DATA SUPPLIED: Begin
Lemma run_simulated σ cs σ' A :
  reachable σ → abstracts σ A → timed_run σ cs σ' →
  ∃ tr A', coupled_run σ A tr σ' A' ∧ tr.*1 = cs.
Proof.
  intros Hr HA Hrun. revert A Hr HA. induction Hrun as [σ|c cs σ1 σ2 σ3 Hs _ IH]; intros A Hr HA.
  - exists [], A. by split; [constructor|].
  - destruct (step_simulated c σ1 σ2 A Hr HA Hs) as (e & A1 & Hstep & HA1).
    destruct (IH A1) as (tr & A' & Hrun & Hcs); [by eapply reachable_step|done|].
    exists ((c, e) :: tr), A'. split; [by econstructor|]. cbn. by rewrite Hcs.
Qed.

(** The service at the beginning: queues, if any, are empty. *)
#[local] Instance queue_like_dec σ k : Decision (queue_like σ k).
Proof. unfold queue_like. apply _. Defined.

Definition genesis_service (σ : Store) : Service :=
  mkService (λ k, if decide (queue_like σ k) then Some [] else None) (key_at σ).

Lemma genesis_abstracts c σ : genesis (rt:=chain_rt c) σ → abstracts σ (genesis_service σ).
Proof.
  intros [Hq _]. split; [|done]. intros k rs. cbn. destruct (decide (queue_like σ k)) as [Hl|Hl].
  - apply queue_at_some. split; [apply Hl|by apply Hq].
  - split; [done|]. by intros ?%queue_at_like.
Qed.

(** ** Accounting for requests *)

(** What an event, and a history, does with the requests of the queue [k]. *)
Definition ev_requested (k : list byte) (e : event) : list request :=
  match e with EvRequested k' r => if decide (k' = k) then [r] else [] | _ => [] end.
Definition ev_fulfilled (k : list byte) (e : event) : list request :=
  match e with EvFulfilled k' r _ _ => if decide (k' = k) then [r] else [] | _ => [] end.
Definition ev_expired (k : list byte) (e : event) : list request :=
  match e with EvExpired k' rs => if decide (k' = k) then rs else [] | _ => [] end.

Definition requested (k : list byte) (tr : list (Clock * event)) : list request := mjoin (ev_requested k <$> tr.*2).
Definition fulfilled (k : list byte) (tr : list (Clock * event)) : list request := mjoin (ev_fulfilled k <$> tr.*2).
Definition expired (k : list byte) (tr : list (Clock * event)) : list request := mjoin (ev_expired k <$> tr.*2).

Lemma pending_set_queue A k k' q :
  pending (set_queue k q A) k' = if decide (k = k') then default [] q else pending A k'.
Proof.
  unfold pending. cbn. destruct (decide (k = k')) as [<-|Hne]; [by rewrite fn_lookup_insert|by rewrite fn_lookup_insert_ne].
Qed.

Lemma insert_at_perm {X} i (x : X) l : insert_at i x l ≡ₚ x :: l.
Proof. unfold insert_at. rewrite <- Permutation_middle. by rewrite take_drop. Qed.

Lemma filter_split_perm (p : request → bool) rs :
  rs ≡ₚ filter (λ r, negb (p r)) rs ++ filter (λ r, p r) rs.
Proof.
  induction rs as [|r rs IH]; [done|]. rewrite !filter_cons. destruct (p r); simpl.
  - rewrite <- Permutation_middle. by constructor.
  - by constructor.
Qed.

Lemma spec_step_accounts c A e A' k :
  spec_step (rt:=chain_rt c) c A e A' →
  ev_requested k e ++ pending A k ≡ₚ pending A' k ++ ev_fulfilled k e ++ ev_expired k e.
Proof.
  intros Hs. destruct Hs as [|k' Hq|k' rs args sh hp scoped pos i Hq _ _ _ bump r|k' rs i r o pk out pf Hq Hi _ _ _ _|
    k' rs Hq|k' Hq|o pk _ _ _|o pk _]; cbn [ev_requested ev_fulfilled ev_expired];
    rewrite ?app_nil_r, ?pending_set_queue; try done;
    (destruct (decide (k' = k)) as [->|Hne]; [|by rewrite ?app_nil_r]); unfold pending; rewrite Hq; cbn.
  - done.
  - rewrite ?app_nil_r. symmetry. apply insert_at_perm.
  - rewrite <- (take_drop_middle _ _ _ Hi) at 1. rewrite delete_take_drop, ?app_nil_r.
    rewrite <- !app_assoc. f_equiv. by rewrite Permutation_app_comm.
  - apply filter_split_perm.
  - done.
Qed.

Lemma spec_run_accounts A tr A' k :
  spec_run A tr A' → requested k tr ++ pending A k ≡ₚ pending A' k ++ fulfilled k tr ++ expired k tr.
Proof.
  induction 1 as [A|c e tr A1 A2 A3 Hs _ IH]; [by rewrite app_nil_r|].
  apply (spec_step_accounts _ _ _ _ k) in Hs. unfold requested, fulfilled, expired in *. cbn.
  assert (∀ a r p1 p2 p3 f x f' x' : list request,
    a ++ p1 ≡ₚ p2 ++ f ++ x → r ++ p2 ≡ₚ p3 ++ f' ++ x' →
    (a ++ r) ++ p1 ≡ₚ p3 ++ (f ++ f') ++ x ++ x') as Hperm; [|by eapply Hperm].
  clear. intros a r p1 p2 p3 f x f' x' H1 H2.
  rewrite (Permutation_app_comm a r), <- app_assoc, H1, app_assoc, H2, <- !app_assoc. f_equiv.
  rewrite (Permutation_app_swap_app x' f), (Permutation_app_swap_app f' f). do 2 f_equiv. apply Permutation_app_comm.
Qed.

(** ** Where requests and keys come from *)

Lemma spec_run_app A tr1 tr2 A' :
  spec_run A (tr1 ++ tr2) A' → ∃ A1, spec_run A tr1 A1 ∧ spec_run A1 tr2 A'.
Proof.
  revert A. induction tr1 as [|[c e] tr1 IH]; intros A H; [exists A; by split; [constructor|]|].
  inversion H as [|???? A2 ? Hs Hrun]; subst. destruct (IH _ Hrun) as (A1 & H1 & H2).
  exists A1. split; [by econstructor|done].
Qed.

Lemma elem_of_ev_requested k r c A e A' :
  spec_step (rt:=chain_rt c) c A e A' → r ∈ ev_requested k e → e = EvRequested k r ∧ r_slot r = clock_slot c.
Proof.
  intros [] Hr; cbn in Hr; try (by apply not_elem_of_nil in Hr).
  destruct (decide _) as [<-|]; [|by apply not_elem_of_nil in Hr]. by apply list_elem_of_singleton in Hr as ->.
Qed.

Lemma pending_origin A tr A' k r :
  spec_run A tr A' → r ∈ pending A' k →
  r ∈ pending A k ∨ ∃ c, (c, EvRequested k r) ∈ tr ∧ clock_slot c = r_slot r.
Proof.
  induction 1 as [A|c e tr A1 A2 A3 Hs _ IH]; [by left|]. intros Hr.
  destruct (IH Hr) as [Hr2|(c' & Hin & Hc')]; [|right; exists c'; split; [by right|done]].
  assert (r ∈ ev_requested k e ++ pending A1 k) as [Hev|Hp]%elem_of_app.
  { rewrite (spec_step_accounts _ _ _ _ k Hs). apply elem_of_app. by left. }
  - destruct (elem_of_ev_requested _ _ _ _ _ _ Hs Hev) as [-> Hslot]. right. exists c. split; [by left|done].
  - by left.
Qed.

Lemma key_origin A tr A' a pk :
  spec_run A tr A' → sv_keys A' a = Some pk →
  sv_keys A a = Some pk ∨ ∃ c, (c, EvRegistered a pk) ∈ tr.
Proof.
  induction 1 as [A|c e tr A1 A2 A3 Hs _ IH]; [by left|]. intros Hk.
  destruct (IH Hk) as [Hk2|(c' & Hin)]; [|right; exists c'; by right].
  destruct Hs as [|k' Hq|k' rs args sh hp scoped pos i Hq _ _ _ bump r|k' rs i r o pk' out pf Hq Hi _ _ _ _|
    k' rs Hq|k' Hq|o pk' Hn _ _|o pk' _]; cbn in Hk2; try (by left).
  - destruct (decide (fst (oracle_data_pda (rt:=chain_rt c) o) = a)) as [<-|Hne].
    + rewrite fn_lookup_insert in Hk2. injection Hk2 as ->. right. exists c. by left.
    + rewrite fn_lookup_insert_ne in Hk2 by done. by left.
  - destruct (decide (fst (oracle_data_pda (rt:=chain_rt c) o) = a)) as [<-|Hne].
    + by rewrite fn_lookup_insert in Hk2.
    + rewrite fn_lookup_insert_ne in Hk2 by done. by left.
Qed.

(** What lies behind the fulfilment of [r] after the history [tr], which began
    with the keys [keys0]: the request, in an earlier slot, and the registered
    key that a proof verifies under. *)
Record fulfilment_justified (keys0 : list byte → option (list byte)) (tr : list (Clock * event)) (c : Clock)
    (k : list byte) (r : request) (pk output : list byte) : Prop := {
  fj_requested : ∃ c', (c', EvRequested k r) ∈ tr ∧ clock_slot c' = r_slot r ∧ r_slot r < clock_slot c;
  fj_proved : ∃ proof, verify_vrf (rt:=chain_rt c) pk (r_id r) output proof = true;
  fj_key : ∃ o, queue_of (rt:=chain_rt c) o k ∧
    let a := fst (oracle_data_pda (rt:=chain_rt c) o) in keys0 a = Some pk ∨ ∃ c', (c', EvRegistered a pk) ∈ tr;
}.

Lemma spec_fulfilments_justified A tr1 c k r pk output tr2 A' :
  (∀ k, pending A k = []) → spec_run A (tr1 ++ (c, EvFulfilled k r pk output) :: tr2) A' →
  fulfilment_justified (sv_keys A) tr1 c k r pk output.
Proof.
  intros Hempty (A1 & H1 & H2)%spec_run_app. inversion H2 as [|???? A2 ? Hs _]; subst.
  inversion Hs as [| | |? rs i ? o ? ? proof Hq Hi Hslot Ho Hk Hv| | | |]; subst. split.
  - destruct (pending_origin _ _ _ k r H1) as [Hr|(c' & Hin & Hc')].
    + unfold pending. rewrite Hq. by eapply list_elem_of_lookup_2.
    + rewrite Hempty in Hr. by apply not_elem_of_nil in Hr.
    + by exists c'.
  - by exists proof.
  - exists o. split; [done|]. by eapply key_origin.
Qed.

(** ** The program refines the service *)

(** C4. The program refines its specification: whatever sequence of steps the
    chain takes from a state it can be in, at whatever times and with whatever
    accounts and data, each of them is, at its time, one step of the abstract
    service, and before and after each the accounts of the chain hold exactly
    the pending requests and the keys that the service has. A step of the
    service does one of eight things and nothing else: nothing; it opens an
    empty queue; it adds one request that calls back another program, stamped
    with the time; it fulfils one request of an earlier slot, with a proof
    under the key of the queue's oracle; it drops the requests past their time
    to live; it closes or hands over a queue without requests; it registers a
    valid key where there is none; it removes a key. *)
Theorem chain_refines_spec σ cs σ' A :
  reachable σ → abstracts σ A → timed_run σ cs σ' →
  ∃ tr A', coupled_run σ A tr σ' A' ∧ tr.*1 = cs.
Proof. apply run_simulated. Qed.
DATA SUPPLIED: End
Lines wanted from the listing above: the line with "left|]. intros Hr." up to and including the line with "spec_run A tr A' → sv_keys A' a = Some pk →". Please write them out exactly, adding nothing else.

  induction 1 as [A|c e tr A1 A2 A3 Hs _ IH]; [by left|]. intros Hr.
  destruct (IH Hr) as [Hr2|(c' & Hin & Hc')]; [|right; exists c'; split; [by right|done]].
  assert (r ∈ ev_requested k e ++ pending A1 k) as [Hev|Hp]%elem_of_app.
  { rewrite (spec_step_accounts _ _ _ _ k Hs). apply elem_of_app. by left. }
  - destruct (elem_of_ev_requested _ _ _ _ _ _ Hs Hev) as [-> Hslot]. right. exists c. split; [by left|done].
  - by left.
Qed.

Lemma key_origin A tr A' a pk :
  spec_run A tr A' → sv_keys A' a = Some pk →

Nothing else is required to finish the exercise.